A few weeks ago, a two year old girl was found alone at a McDonald’s on Milwaukee’s south side, no parents or relatives around; police were called and her picture was put up on the evening news. Because she looked amazingly like our older son’s daughter, my husband decided, as he often does, to “mess with him.” So Dad texted son.
Dad: How could you leave Alita at McDonald’s?
Son: what are you talking about
Dad: Somebody left a kid that looks just like Alita at a McDonald’s in Bay View.
Son (responding within seconds): Oh yeah i just heard about that this morning how could someone do that well guess my mom can 🙁 n joes and jhosys but whatever we are better off without them
Of course, right away I’m thinking he’s talking about me. As if I would leave him anywhere….but immediately realize he’s talking about his birth mother who did, in fact, leave him when he was six months old. She left him in a hospital, in good care, and, I believe, because she felt she had no other option. This is what we were told. This is what we told him. We also know that his picture was printed in La Prensa, the Nicaraguan national newspaper at the time, asking people to come forward with information about his parents.

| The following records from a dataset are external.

(** The product with 100 of a number not above [1 + 2^-53]: within [2^-47]
    of the exact product. *)
Lemma mul_100 (mq : BinNums.positive) (qe : Z) :
  2 ^ 52 <= Zpos mq < 2 ^ 53 -> -106 <= qe <= -51 ->
  scaled mq qe <= 2 ^ 200 + 2 ^ 147 ->
  exists (mp : BinNums.positive) (ep : Z),
    SFmul prec emax (S754_finite false mq qe) (ofZ 100) = S754_finite false mp ep
    /\ -152 <= ep < 0
    /\ Zpos mp < 2 ^ 53
    /\ Z.abs (2 * (scaled mp ep - 100 * scaled mq qe)) <= 2 ^ 154.
Proof.
  intros Hcan Heq Hval. rewrite ofZ_100. unfold SFmul. cbn [xorb].
  rewrite Pos2Z.inj_mul.
  set (mx := Z.pos mq * 7036874417766400). set (ex := qe + -46).
  assert (Hmx : 2 ^ 104 <= mx) by (unfold mx; lia).
  assert (HA : 0 < 2 ^ (qe + 200)) by (apply Z.pow_pos_nonneg; lia).
  assert (HB : 0 < 2 ^ (- qe)) by (apply Z.pow_pos_nonneg; lia).
  assert (HAB : 2 ^ (qe + 200) * 2 ^ (- qe) = 2 ^ 200).
  { rewrite <- Z.pow_add_r by lia. f_equal. lia. }
  assert (Hmq : 4 * Z.pos mq < 5 * 2 ^ (- qe)).
  { unfold scaled in Hval.
    assert (H1 : 4 * (Z.pos mq * 2 ^ (qe + 200)) < 5 * (2 ^ (qe + 200) * 2 ^ (- qe))).
    { rewrite HAB. lia. }
    nia. }
  assert (Hup : mx < 2 ^ (53 - qe)).
  { replace (53 - qe) with (53 + - qe) by lia. rewrite Z.pow_add_r by lia.
    unfold mx. lia. }
  assert (Hd : 105 <= Zdigits2 mx <= 53 - qe).
  { split.
    - pose proof (Zdigits2_ge mx 104 ltac:(lia) ltac:(lia) Hmx). lia.
    - apply Zdigits2_le; lia. }
  destruct (binary_round_aux_scaled mx ex loc_Exact mx 1
              ltac:(lia) (located_exact mx) ltac:(unfold ex; lia)
              ltac:(unfold ex in *; lia))
    as [mp [ep [Heqp [Hep [Herr Hcanp]]]]].
  exists mp, ep. split; [exact Heqp |]. split; [unfold ex in *; lia |].
  split; [apply Hcanp; lia |].
  assert (Hbound : 2 ^ (Z.max ex (Zdigits2 mx + ex - 53) + 200) <= 2 ^ 154).
  { apply Z.pow_le_mono_r; unfold ex in *; lia. }
  assert (Hprod : mx * 2 ^ (ex + 200) = 100 * scaled mq qe).
  { unfold mx, scaled, ex.
    replace (qe + 200) with (46 + (qe + -46 + 200)) by lia.
    rewrite (Z.pow_add_r 2 46 (qe + -46 + 200)) by lia.
    change (2 ^ 46) with 70368744177664. ring. }
  rewrite Hprod, Z.mul_1_r in Herr. rewrite Z.mul_1_r in Herr. lia.
Qed.
(** X11.  On a host that lets an unsubscribe callable be invoked again,
    detach cleans up after every history, re-attachment after an earlier
    detach included: it returns, no subscription firing the entity's handler
    remains, and a source change no longer re-publishes the entity. *)
Theorem tolerant_host_detach_always_clean name m g e h0 ops :
  tolerant remove_stale ->
  no_listener_of (_attr_unique_id (__init__ name m g e)) h0 = true ->
  let uid := _attr_unique_id (__init__ name m g e) in
  let w := run ops (__init__ name m g e, h0) in
  let d := detach w.1 w.2 in
  d.1 = Returned tt /\
  listeners d.2
  = filter (fun l => handle l ∉ _remove_listeners w.1) (listeners w.2) /\
  no_listener_of uid d.2 = true /\
  (forall id new, uid ∉ published_by (source_state_changed id new) d.2).
Proof.
  intros Htol Hfresh uid w d.
  assert (Hcov : covers w.1 w.2).
  { apply run_covers; [by right|]. intros l Hl Hr. simpl in *.
    by destruct (proj1 (no_listener_of_spec _ _) Hfresh l Hl). }
  assert (Huid : _attr_unique_id w.1 = uid).
  { destruct (run_identity ATTR_TEMPERATURE remove_stale ops
                (__init__ name m g e, h0)) as (_ & _ & _ & _ & H5 & _).
    exact H5. }
  assert (Hd : d = (Returned tt,
            set_listeners
              (filter (fun l => handle l ∉ _remove_listeners w.1) (listeners w.2))
              w.2))
    by (by apply detach_tolerant).
  assert (Hno : no_listener_of uid d.2 = true).
  { apply no_listener_of_spec. rewrite Hd. simpl.
    intros l [Hout Hl]%list_elem_of_filter Hr. apply Hout, Hcov; [done|].
    by rewrite Huid. }
  split; [by rewrite Hd|]. split; [by rewrite Hd|]. split; [done|].
  intros id new. rewrite published_by_notification.
  intros (l & Hr & [_ Hl]%list_elem_of_filter)%list_elem_of_fmap.
  by apply (proj1 (no_listener_of_spec uid d.2) Hno l).
Qed.
(** * A toy library of books: shallow embedding of [Library.py]

    The Python module keeps a list of [LibraryBook] objects and a dict from
    [BookKey] to the very same objects.  Objects are mutable and shared, so
    the embedding has an explicit object store ([heap]) and both containers
    hold references into it.  Methods are written in a small state and
    exception monad; Python integers are [Z]. *)

From Stdlib Require Import ZArith.
From stdpp Require Import gmap strings list fin_maps.

Set Default Proof Using "Type".

(** ** Exceptions and the method monad *)

(** [KeyError] and [StopIteration] are the two exceptions the module can
    raise.  [Unallocated] is what the embedding answers when a reference
    that no [LibraryBook(...)] call returned is dereferenced; no run of the
    Python program does that (see [consistent_run]). *)
Inductive exn : Type :=
  | KeyError
  | StopIteration
  | Unallocated.

Inductive outcome (A : Type) : Type :=
  | Ret (a : A)
  | Raise (e : exn).
Arguments Ret {A} a.
Arguments Raise {A} e.

(** A method body: it reads and writes a state [S] and either returns or
    raises.  A raise keeps the state reached so far, as in Python. *)
Definition M (S A : Type) : Type := S → outcome A * S.

Definition ret {S A} (a : A) : M S A := λ s, (Ret a, s).
Definition raise {S A} (e : exn) : M S A := λ s, (Raise e, s).
Definition bind {S A B} (c : M S A) (k : A → M S B) : M S B :=
  λ s, match c s with
       | (Ret a, s') => k a s'
       | (Raise e, s') => (Raise e, s')
       end.
Definition gets {S A} (f : S → A) : M S A := λ s, (Ret (f s), s).
Definition modify {S} (f : S → S) : M S unit := λ s, (Ret tt, f s).

Declare Scope py_scope.
Delimit Scope py_scope with py.
Notation "x <- c1 ;; c2" := (bind c1 (λ x, c2))
  (at level 100, c1 at next level, right associativity) : py_scope.
Notation "c1 ;; c2" := (bind c1 (λ _, c2))
  (at level 100, right associativity) : py_scope.
Local Open Scope py_scope.

(** ** class Book *)

Record Book : Type := mkBook {
  title : string;
  author : string;
  genere : string;
  n_pages : Z
}.

(** ** class BookKey

    [self.key = (title, author)]; [__eq__] and [__hash__] are those of the
    tuple, so a dict keyed by [BookKey] is a finite map on the pair. *)
Abbreviation BookKey := (string * string)%type.

Definition mkBookKey (t a : string) : BookKey := (t, a).
Definition from_book (b : Book) : BookKey := mkBookKey (title b) (author b).

(** ** class LibraryBook *)

Record LibraryBook : Type := mkLibraryBook {
  book : Book;
  qty : Z;
  available_qty : Z
}.

Definition with_qty (v : Z) (lb : LibraryBook) : LibraryBook :=
  mkLibraryBook (book lb) v (available_qty lb).
Definition with_available_qty (v : Z) (lb : LibraryBook) : LibraryBook :=
  mkLibraryBook (book lb) (qty lb) v.

(** ** class Library: the state *)

(** A reference to a [LibraryBook] object is its position in the store. *)
Abbreviation loc := nat.

Record Library : Type := mkLibrary {
  heap : list LibraryBook;
  library_books : list loc;
  index : gmap (string * string) loc
}.

Definition with_heap (h : list LibraryBook) (lib : Library) : Library :=
  mkLibrary h (library_books lib) (index lib).

(** [Library.__init__] *)
Definition Library_init : Library := mkLibrary [] [] ∅.

(** *** Object store and container primitives *)

(** [LibraryBook(book, qty, available_qty)]: a fresh object. *)
Definition new_LibraryBook (b : Book) (q a : Z) : M Library loc :=
  λ lib, (Ret (length (heap lib)),
          with_heap (heap lib ++ [mkLibraryBook b q a]) lib).

(** Reading an attribute of the object behind [l]. *)
Definition getattr {A} (l : loc) (f : LibraryBook → A) : M Library A :=
  λ lib, match heap lib !! l with
         | Some lb => (Ret (f lb), lib)
         | None => (Raise Unallocated, lib)
         end.

(** Writing an attribute of the object behind [l]. *)
Definition setattr (l : loc) (f : LibraryBook → LibraryBook) : M Library unit :=
  λ lib, match heap lib !! l with
         | Some lb => (Ret tt, with_heap (<[l := f lb]> (heap lib)) lib)
         | None => (Raise Unallocated, lib)
         end.

(** [key in self.index] *)
Definition index_contains (k : BookKey) : M Library bool :=
  gets (λ lib, bool_decide (is_Some (index lib !! k))).

(** [self.index.get(key)] *)
Definition index_get (k : BookKey) : M Library (option loc) :=
  gets (λ lib, index lib !! k).

(** [self.index[key]] *)
Definition index_getitem (k : BookKey) : M Library loc :=
  λ lib, match index lib !! k with
         | Some l => (Ret l, lib)
         | None => (Raise KeyError, lib)
         end.

(** [self.index[key] = l] *)
Definition index_setitem (k : BookKey) (l : loc) : M Library unit :=
  modify (λ lib, mkLibrary (heap lib) (library_books lib) (<[k := l]> (index lib))).

(** [self.library_books.append(l)] *)
Definition library_books_append (l : loc) : M Library unit :=
  modify (λ lib, mkLibrary (heap lib) (library_books lib ++ [l]) (index lib)).

(** *** Methods *)

(** [LibraryBook.inc] *)
Definition inc (self : loc) : M Library unit :=
  a <- getattr self available_qty ;;
  setattr self (with_available_qty (a + 1)) ;;
  q <- getattr self qty ;;
  setattr self (with_qty (q + 1)).

(** [Library.add_book] *)
Definition add_book (b : Book) : M Library unit :=
  let book_key := from_book b in
  present <- index_contains book_key ;;
  if (present : bool) then
    lb <- index_getitem book_key ;;
    inc lb
  else
    lb <- new_LibraryBook b 1 1 ;;
    library_books_append lb ;;
    index_setitem book_key lb.

(** [Library.get_book] *)
Definition get_book (t a : string) : M Library (option loc) :=
  index_get (mkBookKey t a).

(** [Library.checkout].  A [LibraryBook] defines neither [__bool__] nor
    [__len__], so [not lb] holds exactly when [lb] is [None]. *)
Definition checkout (t a : string) : M Library (option Book) :=
  lb <- index_get (mkBookKey t a) ;;
  match lb with
  | None => ret None
  | Some lb =>
      av <- getattr lb available_qty ;;
      if (av =? 0)%Z then ret None
      else
        setattr lb (with_available_qty (av - 1)) ;;
        bk <- getattr lb book ;;
        ret (Some bk)
  end.

(** [Library.return_book] *)
Definition return_book (b : Book) : M Library unit :=
  lb <- index_getitem (mkBookKey (title b) (author b)) ;;
  av <- getattr lb available_qty ;;
  setattr lb (with_available_qty (av + 1)).

(** ** class LibraryBookIter *)

(** [book_iter] is the list iterator [iter(library.library_books)], held as
    the part of the list it has not produced yet: the library is not changed
    while one of its iterators is in use.  The [library] attribute is the
    library itself, which the methods below take as an argument and only
    read. *)
Record LibraryBookIter : Type := mkLibraryBookIter {
  book_iter : list loc;
  current_book : option loc;
  qty_counter : Z
}.

(** [LibraryBookIter.__init__], reached through [Library.__iter__]. *)
Definition __iter__ (lib : Library) : LibraryBookIter :=
  mkLibraryBookIter (library_books lib) None 1.

(** [next(self.book_iter)] *)
Definition next_book_iter : M LibraryBookIter loc :=
  λ it, match book_iter it with
        | l :: rest => (Ret l, mkLibraryBookIter rest (current_book it) (qty_counter it))
        | [] => (Raise StopIteration, it)
        end.

Definition set_current_book (l : loc) : M LibraryBookIter unit :=
  modify (λ it, mkLibraryBookIter (book_iter it) (Some l) (qty_counter it)).
Definition set_qty_counter (k : Z) : M LibraryBookIter unit :=
  modify (λ it, mkLibraryBookIter (book_iter it) (current_book it) k).

(** Reading [l.available_qty] from inside the iterator. *)
Definition available_of (lib : Library) (l : loc) : M LibraryBookIter Z :=
  λ it, match heap lib !! l with
        | Some lb => (Ret (available_qty lb), it)
        | None => (Raise Unallocated, it)
        end.

(** [while self.current_book.available_qty == 0:
       self.current_book = next(self.book_iter)]
    entered with [self.current_book = cur]; every round consumes one element
    of [book_iter], which is what the recursion follows. *)
Fixpoint skip_unavailable (lib : Library) (cur : loc) (rest : list loc) (k : Z)
  : outcome loc * LibraryBookIter :=
  match heap lib !! cur with
  | None => (Raise Unallocated, mkLibraryBookIter rest (Some cur) k)
  | Some lb =>
      if (available_qty lb =? 0)%Z then
        match rest with
        | [] => (Raise StopIteration, mkLibraryBookIter [] (Some cur) k)
        | l :: rest' => skip_unavailable lib l rest' k
        end
      else (Ret cur, mkLibraryBookIter rest (Some cur) k)
  end.

Definition while_unavailable (lib : Library) (cur : loc) : M LibraryBookIter loc :=
  λ it, skip_unavailable lib cur (book_iter it) (qty_counter it).

(** [LibraryBookIter.__next__] *)
Definition __next__ (lib : Library) : M LibraryBookIter loc :=
  cur <- gets current_book ;;
  cur <- match cur with
         | None =>
             l <- next_book_iter ;;
             set_current_book l ;;
             set_qty_counter 0 ;;
             ret l
         | Some l => ret l
         end ;;
  av <- available_of lib cur ;;
  k <- gets qty_counter ;;
  if (av >? k)%Z then
    set_qty_counter (k + 1) ;;
    ret cur
  else
    l <- next_book_iter ;;
    set_current_book l ;;
    l <- while_unavailable lib l ;;
    set_qty_counter 1 ;;
    ret l.

(** [list(it)]: call [__next__] until it raises [StopIteration].  [None]
    means the given number of calls did not reach the end. *)
Fixpoint collect (fuel : nat) (lib : Library) (it : LibraryBookIter)
  : option (outcome (list loc)) :=
  match fuel with
  | O => None
  | S fuel' =>
      match __next__ lib it with
      | (Ret l, it') =>
          match collect fuel' lib it' with
          | Some (Ret ls) => Some (Ret (l :: ls))
          | r => r
          end
      | (Raise StopIteration, _) => Some (Ret [])
      | (Raise e, _) => Some (Raise e)
      end
  end.

(** ** Client operations and the libraries they can build *)

Inductive op : Type :=
  | Add (b : Book)
  | Checkout (t a : string)
  | Return (b : Book).

(** The state after one call; an exception leaves the state the method had
    reached, and the client goes on. *)
Definition exec (o : op) (lib : Library) : Library :=
  match o with
  | Add b => snd (add_book b lib)
  | Checkout t a => snd (checkout t a lib)
  | Return b => snd (return_book b lib)
  end.

Definition run (ops : list op) (lib : Library) : Library :=
  foldl (λ s o, exec o s) lib ops.

(** The libraries a client can hold. *)
Definition reachable (lib : Library) : Prop :=
  ∃ ops, lib = run ops Library_init.

(** * What each method does, on any state *)

Section Methods.
Implicit Types (lib : Library) (b : Book) (l : loc) (lb : LibraryBook).

(** The object [add_book] leaves behind [l] after [inc]. *)
Definition added_copy lb : LibraryBook :=
  mkLibraryBook (book lb) (qty lb + 1) (available_qty lb + 1).

(** The library after [add_book] met an unknown key. *)
Definition with_new_record b lib : Library :=
  mkLibrary (heap lib ++ [mkLibraryBook b 1 1])
            (library_books lib ++ [length (heap lib)])
            (<[from_book b := length (heap lib)]> (index lib)).

Lemma inc_allocated lib l lb :
  heap lib !! l = Some lb →
  inc l lib = (Ret tt, with_heap (<[l := added_copy lb]> (heap lib)) lib).
Proof.
  intros Hl. pose proof (lookup_lt_Some _ _ _ Hl) as Hlt.
  unfold inc, bind, getattr, setattr. rewrite Hl. cbn. rewrite Hl. cbn.
  rewrite list_lookup_insert_eq by done. cbn.
  rewrite list_lookup_insert_eq by done. cbn.
  by rewrite list_insert_insert_eq.
Qed.
(** [check_remaining_args], given [str(fparser2_tree)] and what the
    constructor of the class did with the metadata arguments: it
    returned, or it raised the
    ValueError whose message is given. *)
Definition check_remaining_args (cls : Class) (fparser2_tree : string)
    (constructed : option string) : Outcome unit :=
  match constructed with
  | None => Returns tt
  | Some message =>
      let index :=
        if contains "datatype descriptor" message then
          Returns (datatype_arg_index cls)
        else if contains "access descriptor" message then
          Returns (access_arg_index cls)
        else if contains "function space" message then
          Returns (function_space_arg_index cls)
        else if contains "mesh_arg" message then
          attribute (mesh_arg_index cls) "mesh_arg_index"
        else if contains "function_space_to" message then
          attribute (function_space_to_arg_index cls)
            "function_space_to_arg_index"
        else if contains "function_space_from" message then
          attribute (function_space_from_arg_index cls)
            "function_space_from_arg_index"
        else
          Raises (InternalError
                    ("Unexpected error message found '" +++ message +++ "'"))
      in
      match index with
      | Returns index =>
          Raises (ValueError
                    ("At argument index '" +++ str (Z.of_nat index) +++
                     "' for metadata '" +++ fparser2_tree +++ "'. " +++
                     message))
      | Raises e => Raises e
      end
  end.

(** [get_and_check_vector_length], given the text [vector_datatype] that
    [get_arg] returned for the argument at [vector_length_arg_index]. *)
Definition get_and_check_vector_length (strip : string -> string)
    (vector_datatype : string) : Outcome string :=
  let components := split star vector_datatype in
  if negb (List.length components =? 2)%nat then
    Raises (TypeError
              ("The vector length metadata should be in the form " +++
               "'form*vector_length' but found '" +++ vector_datatype +++
               "'."))
  else
    let vector_length := strip (nth 1 components EmptyString) in
    Returns vector_length.

(** The number of occurrences of a character in a text. *)
Fixpoint count (c : Ascii.ascii) (s : string) : nat :=
  match s with
  | EmptyString => 0
  | String a rest => (if Ascii.eqb a c then 1 else 0) + count c rest
  end.
(** * QDMpy: the ODMR fitting core ([QDMpy/core/fit.py], [QDMpy/_core/models.py])

    A shallow embedding of the [Fit] class and of the guess helpers of
    [fit.py], with the model registry of [models.py].

    Modelling conventions.
    - A numpy array is a shape together with its row-major contents
      ([np.ndarray]).  Every numpy routine used by the source is written
      over that representation and raises where numpy raises.
    - A floating-point number is an exact rational or one of the IEEE
      special values ([np.float]): rounding and signed zeros are not
      modelled, division by zero and NaN propagation are.
    - Strings are ASCII; [str.upper] acts on [a]..[z].
    - A method of [Fit] is a computation in a state-and-exception monad
      over the instance ([fit.M]): an exception leaves the attributes
      assigned before it was raised in place, as in Python.
    - The batched solver [gf.fit_constrained] and the configuration
      [QDMpy.SETTINGS] are outside the repository core: they are the
      variables of the section that defines [Fit]. *)

From Stdlib Require Import QArith Qabs Qround ZArith List String Ascii Lia Lqa Bool.
From stdpp Require Import gmap strings list.

Open Scope string_scope.

(** ** Python exceptions *)

Inductive exn : Type :=
  | ValueError (msg : string)
  | KeyError (key : string)
  | IndexError (msg : string)
  | TypeError (msg : string)
  | AttributeError (msg : string)
  | NotImplementedError (msg : string)
  | AssertionError
  | RecursionError.

Inductive result (A : Type) : Type :=
  | Ok (a : A)
  | Raise (e : exn).
Arguments Ok {A} a.
Arguments Raise {A} e.

#[global] Instance result_ret : MRet result := fun _ a => Ok a.
#[global] Instance result_bind : MBind result := fun _ _ f m =>
  match m with
  | Ok a => f a
  | Raise e => Raise e
  end.
#[global] Instance result_fmap : FMap result := fun _ _ f m =>
  match m with
  | Ok a => Ok (f a)
  | Raise e => Raise e
  end.

Definition is_Ok {A} (r : result A) : bool :=
  match r with Ok _ => true | Raise _ => false end.

(** [for x in xs: acc = f(acc, x)], stopping at the first exception. *)
Fixpoint foldM {A B} (f : A → B → result A) (acc : A) (xs : list B) : result A :=
  match xs with
  | [] => Ok acc
  | x :: xs' => a ← f acc x; foldM f a xs'
  end.

(** [[f(x) for x in xs]], stopping at the first exception. *)
Fixpoint mapM_result {A B} (f : A → result B) (xs : list A) : result (list B) :=
  match xs with
  | [] => Ok []
  | x :: xs' => y ← f x; ys ← mapM_result f xs'; Ok (y :: ys)
  end.

(** ** Python strings (ASCII) *)

Module pystr.

Definition upper_ascii (c : ascii) : ascii :=
  let n := nat_of_ascii c in
  if (97 <=? n)%nat && (n <=? 122)%nat then ascii_of_nat (n - 32) else c.

(** [s.upper()] *)
Fixpoint upper (s : string) : string :=
  match s with
  | EmptyString => EmptyString
  | String c s' => String (upper_ascii c) (upper s')
  end.

Fixpoint startswith (p s : string) : bool :=
  match p, s with
  | EmptyString, _ => true
  | String a p', String b s' => Ascii.eqb a b && startswith p' s'
  | String _ _, EmptyString => false
  end.

(** [p in s] (substring test) *)
Fixpoint contains (p s : string) : bool :=
  startswith p s ||
  match s with
  | EmptyString => false
  | String _ s' => contains p s'
  end.

(** [s.split("_")[0]]: the text before the first underscore. *)
Fixpoint split_first (sep : ascii) (s : string) : string :=
  match s with
  | EmptyString => EmptyString
  | String c s' =>
      if Ascii.eqb c sep then EmptyString else String c (split_first sep s')
  end.

Definition digit (n : nat) : string :=
  String (ascii_of_nat (48 + n)) EmptyString.

(** [sep.join(xs)] *)
Fixpoint join (sep : string) (xs : list string) : string :=
  match xs with
  | [] => ""
  | [x] => x
  | x :: xs' => x ++ sep ++ join sep xs'
  end.

(** [repr] of a list of plain strings: [['A', 'B']]. *)
Definition repr_list (xs : list string) : string :=
  "[" ++ join ", " (map (fun s => "'" ++ s ++ "'") xs) ++ "]".

(** [x in xs] for a list of strings *)
Definition mem (x : string) (xs : list string) : bool :=
  existsb (String.eqb x) xs.

(** [xs.count(x)] *)
Definition count (x : string) (xs : list string) : nat :=
  length (filter (fun y => String.eqb y x = true) xs).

No one stepped forward. He was placed in an orphanage. We adopted him nearly a year later.
He was a boy adored by the orphanage staff. He was tended and worried over. The Nicaraguan government expedited his adoption so he could receive good medical care in the U.S. The Nicaraguan women who worked in the orphanage held him and cared for him. I know this because I met people years later who remembered caring for him in the orphanage; their faces would soften and crease into smiles talking about Nelson Bravo, the beautiful boy.
What did this little episode teach me about adopted people — even 26 year old, self-sufficient adult adopted people? Scratch them and it’s there. It doesn’t get resolved. It doesn’t get explained. It forms a slow, sketchy scab that can catch in anything — a song, a phrase, a text message — and rip off.
We adoptive parents – with all our books and conferences and support groups – think we know. But we don’t know.
But I’m really glad I got told.
BTW, use of the text message was ok’d by the sender. 🙂
Oh….and his Dad’s response: Well, U r still my boy. And u still owe me money.